▶ Material for the task:
(** * scipp-plot-test: dispatch of labelled arrays to plotting routines

    A shallow embedding of [src/plot/config.py], [src/plot/tools.py],
    [src/plot/dispatch.py] and [src/plot/plot.py], followed by the
    properties of the routing and style-resolution logic.

    Conventions of the embedding.
    - A Python [str] is a Rocq [string] holding its UTF-8 bytes, so the
      byte-wise lexicographic order of [String.compare] is Python's
      code-point order.
    - A Python [int] is a [Z]; [bool] is kept apart ([PBool]) but counts
      as an [int] for [isinstance], as in Python.
    - A numeric array is a list of scalars whose arithmetic is a
      parameter ([Scalar]), as numpy takes it from the dtype of the
      array: exact rationals and IEEE binary64 are the two instances
      given. The values that a variable carries are never computed on
      and are kept as rationals. The number formatting of
      [value_to_string] is stated over an abstract type of floats.
    - A [dict] is an association list in insertion order with unique
      keys; assignment updates in place or appends.
    - A raised exception is the [Raise] outcome of [result]. *)

From Stdlib Require Import String Ascii ZArith List Bool Arith Lia.
From Stdlib Require Import NArith QArith Qabs Lqa DecimalString.
From Stdlib Require Import Floats.PrimFloat.
From Stdlib Require Import Permutation Sorted.
Import ListNotations.

Set Warnings "-register-all".

Open Scope string_scope.
Open Scope Z_scope.

(** ** Python runtime: exceptions, values, dictionaries *)

Module Py.
Inductive ConsoleLine :=
| Log (label : string)
| Error (label : string).

(** The [requestData] of [generateScenario]. *)
Definition requestData (parameters : Parameters) : RequestData :=
  {| rd_parameters := parameters;
     rd_include_context :=
       match p_include_context parameters with
       | Some b => b
       | None => true
       end;
     rd_similarity_threshold :=
       match JS.or_num (p_similarity_threshold parameters) (Some 0.7%Q) with
       | Some v => v
       | None => 0.7%Q
       end |}.

(** [generateScenario], run against [post], the answer of
    [api.post('/scenarios/generate', requestData)]: the body of the response
    or the rejection.  It returns or throws, with the console lines
    written. *)
Definition generateScenario (post : RequestData -> Body + AxiosError)
           (parameters : Parameters) : (Body + AxiosError) * list ConsoleLine :=
  let console := [Log "Sending parameters to API:"] in
  let requestData := requestData parameters in
  let console := (console ++ [Log "Structured request data:"])%list in
  match post requestData with
  | inl data => (inl data, (console ++ [Log "API response:"])%list)
  | inr error =>
      let console := (console ++ [Error "Error generating scenario:"])%list in
      let console :=
        match ae_response error with
        | Some response =>
            (console ++ [Error "Response data:"; Error "Response status:";
                         Error "Response headers:"])%list
        | None =>
            if ae_request error
            then (console ++ [Error "No response received:"])%list
            else (console ++ [Error "Error message:"])%list
        end in
      (inr error, console)
  end.

End WithBodies.

Arguments Parameters : clear implicits.
Arguments RequestData : clear implicits.
Arguments ErrorResponse : clear implicits.
Arguments AxiosError : clear implicits.

End GenerateScenario.
(** X22: bindings do not observe each other: after another binding has
    successfully written the key, a mounted binding still returns its own
    value on the next render, while a binding constructed afresh reads
    what was written. *)
Theorem useLocalStorage_no_cross_instance_sync
  (key : string) (y initialValue : T) (mine : Hooks T) (w w' : World T) :
  representable JSON_stringify JSON_parse y →
  setValue_try JSON_stringify key y w = (Normal tt, w') →
  fst (useLocalStorage JSON_parse key initialValue
         (mkWorld (Some mine) (storage w') (console w')))
  = Normal (pendingState (storedValue mine))
  ∧ fst (useLocalStorage JSON_parse key initialValue (fresh w')) = Normal y.
Proof.
  intros (text & Hs & Hne & Hp) Htry. split; [reflexivity|].
  destruct (setValue_try_normal JSON_stringify key y w w' Htry) as (text' & Hs' & Hb & Hget).
  rewrite Hs in Hs'. injection Hs' as <-. cbn in Hget.
  rewrite useLocalStorage_mount_fresh. unfold initial_read.
  rewrite Hb, Hget.
  assert (Ht : truthy (Some text) = Some text) by (destruct text; [congruence|reflexivity]).
  now rewrite Ht, Hp.
Qed.

End UseLocalStorageFurther.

▶ What the exercise asks:
Lines to set down from above: the line with "value on the", the line with "destruct (setValue_try_normal JSON_stringify", and every line between, each exactly as written.

▶ Result of the exercise:
    value on the next render, while a binding constructed afresh reads
    what was written. *)
Theorem useLocalStorage_no_cross_instance_sync
  (key : string) (y initialValue : T) (mine : Hooks T) (w w' : World T) :
  representable JSON_stringify JSON_parse y →
  setValue_try JSON_stringify key y w = (Normal tt, w') →
  fst (useLocalStorage JSON_parse key initialValue
         (mkWorld (Some mine) (storage w') (console w')))
  = Normal (pendingState (storedValue mine))
  ∧ fst (useLocalStorage JSON_parse key initialValue (fresh w')) = Normal y.
Proof.
  intros (text & Hs & Hne & Hp) Htry. split; [reflexivity|].
  destruct (setValue_try_normal JSON_stringify key y w w' Htry) as (text' & Hs' & Hb & Hget).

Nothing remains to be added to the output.